Informal waste-picking is rarely the most effective means of processing waste, however. Where previously waste-pickers may have been well equipped to process simpler industrial materials, increasingly they are dealing with e-waste – often made up of complex composites – and lack the skills and technology to optimize recycling and repair processes. With the informal sector capturing a large share of material flows, more formalized processes that may be better suited to recycling e-waste cannot source enough feedstock to recycle these products in an economical way. For example, numerous formal facilities in China have been unable to compete with the informal sector due to the latter’s established network, low operating costs and convenience of collection.
2.2.2 Resource-intensive economies
For many developing countries, natural resources – defined broadly here to include both extracted minerals and agricultural goods – account for a large proportion of GDP, employment or both. For countries with large hydrocarbon and mineral reserves, models of extractives-led growth have long been promoted by national governments, multilateral organizations and donor agencies. Resource revenues have been a key driver of development gains and economic growth to date: the majority of low-income countries depend on natural resource rents for at least 10 per cent of their GDP. For many countries, moreover, agriculture continues to be the single largest source of domestic employment: in least developed countries, it accounts on average for 60 per cent of employment, compared with 26 per cent in middle-income countries and 5 per cent in OECD countries.

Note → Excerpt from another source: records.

Lemma index_last {A} (l : list A) (a : A) :
  pylist.index (l ++ [a]) (-1) = Ok a.
Proof.
  unfold pylist.index. rewrite length_app. cbn [length].
  change (-1 <? 0)%Z with true. cbn match.
  replace (-1 + Z.of_nat (length l + 1))%Z with (Z.of_nat (length l))
    by lia.
  destruct (Z.ltb_spec (Z.of_nat (length l)) 0) as [?|_]; [lia|].
  rewrite Nat2Z.id, nth_error_app2, Nat.sub_diag by lia. reflexivity.
Qed.

Lemma prev_air (seq_model : SequentialModel) (i : nat) :
  (0 < i)%nat -> (i < length (ifcs seq_model))%nat ->
  (i < length (gaps seq_model))%nat ->
  pending seq_model i = [] ->
  prev_gap_is_air seq_model i = true.
Proof.
  destruct i as [|j]; [lia|]. intros _ Hs Hg. cbn [pending prev_gap_is_air].
  destruct (nth_error (ifcs seq_model) j) eqn:Es;
    [|apply nth_error_None in Es; lia].
  destruct (nth_error (gaps seq_model) j) eqn:Eg;
    [|apply nth_error_None in Eg; lia].
  destruct (is_air _); [reflexivity|].
  intros H. apply app_eq_nil in H. destruct H as [_ H]. discriminate H.
Qed.

(** [process_airgap] behind a surface that has air in front of it. *)
Lemma process_airgap_emits (seq_model : SequentialModel) (m : Model)
  (i : nat) (g : Gap) (s : Interface) (n : nat) (m' : Model) (n' : nat) :
  process_airgap seq_model m i g s n true = Ok (m', n') ->
  (0 < i)%nat -> prev_gap_is_air seq_model i = true ->
  emits m m' (in_air_part i s ++ [(AirGap, [], [(i, g)])]).
Proof.
  unfold process_airgap, in_air_part. intros H Hi Hprev.
  rewrite !Bool.andb_true_r in H.
  destruct (String.eqb (interact_mode s) "reflect").
  { unbind. emitted. eapply emits_trans; eassumption. }
  destruct (is_thinlens s).
  { unbind. emitted. eapply emits_trans; eassumption. }
  destruct (String.eqb (interact_mode s) "transmit").
  - destruct i as [|j]; [lia|]. cbn [Nat.eqb] in H.
    cbn [prev_gap_is_air] in Hprev.
    destruct (nth_error (gaps seq_model) j) as [gp|] eqn:Egp;
      [|discriminate].
    replace (Z.of_nat (S j) - 1)%Z with (Z.of_nat j) in H by lia.
    rewrite (index_nat _ _ _ Egp) in H.
    cbn [mbind result_bind py.bind] in H. rewrite Hprev in H.
    destruct (bool_decide _); unbind; emitted;
      (eapply emits_trans; eassumption).
  - unbind. emitted. cbn [app]. assumption.
Qed.

Lemma lens_branch_emits (m : Model) (n : nat) (b : bool)
  (eles : list entry) (cur cur' : entry) (m' : Model) (n' : nat) :
  lens_branch m n b eles cur = Ok (m', n', cur') ->
  exists x,
    nth_error eles 0 = Some x /\
    emits m m' [(Lens,
                 [(fst (fst x), snd (fst x)); (fst (fst cur), snd (fst cur))],
                 [(fst (fst x), snd x)])] /\
    if b then pylist.index eles (-1) = Ok cur' else cur' = cur.
Proof.
  unfold lens_branch. destruct cur as [[i ifc] g]. intros H.
  destruct (pylist.index eles 0) as [[[i1 s1] g1]|] eqn:E0;
    [|discriminate H].
  cbn [mbind result_bind py.bind] in H.
  destruct (emit m _ None) as [m1|] eqn:E1; [|discriminate H].
  cbn [mbind result_bind py.bind] in H.
  exists (i1, s1, g1). split; [exact (index_nat_inv eles 0 _ E0)|].
  emitted. cbn [fst snd].
  destruct b.
  - unbind. split; [|reflexivity]. apply emits_root. exact E1.
  - unbind. split; [exact E1|reflexivity].
Qed.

While the CE has the potential to create new opportunities for value addition and employment – many of them local (see Section 3.1) – the fundamental decoupling of economic growth from resource use nevertheless implies significant changes to industrial strategy. This is likely to meet resistance from governments and industry. Without meaningful dialogue at the national and international level around future growth pathways, there is a risk that natural resource-exporting countries will see the CE not as an opportunity for economic diversification but as a threat to continued growth.
2.3 Infrastructural deficits and urbanization
Key to visions for a CE in developed countries has been the opportunity to tap into an economy’s existing stock of materials – through the dismantling and recycling of e-waste, organic waste and construction materials, for example – and so displace primary production and its associated energy requirements and greenhouse gas emissions. Resources available in unused assets and products, and in abandoned buildings and infrastructure, can be brought back into circulation in a number of ways. Governments may incentivize the reuse of existing buildings over new builds: for example, the UK could remove the 5 per cent value-added tax (VAT) charged for converting buildings into housing, or introduce fiscal measures such as ‘landfill taxes’ to encourage remanufacturing over waste disposal.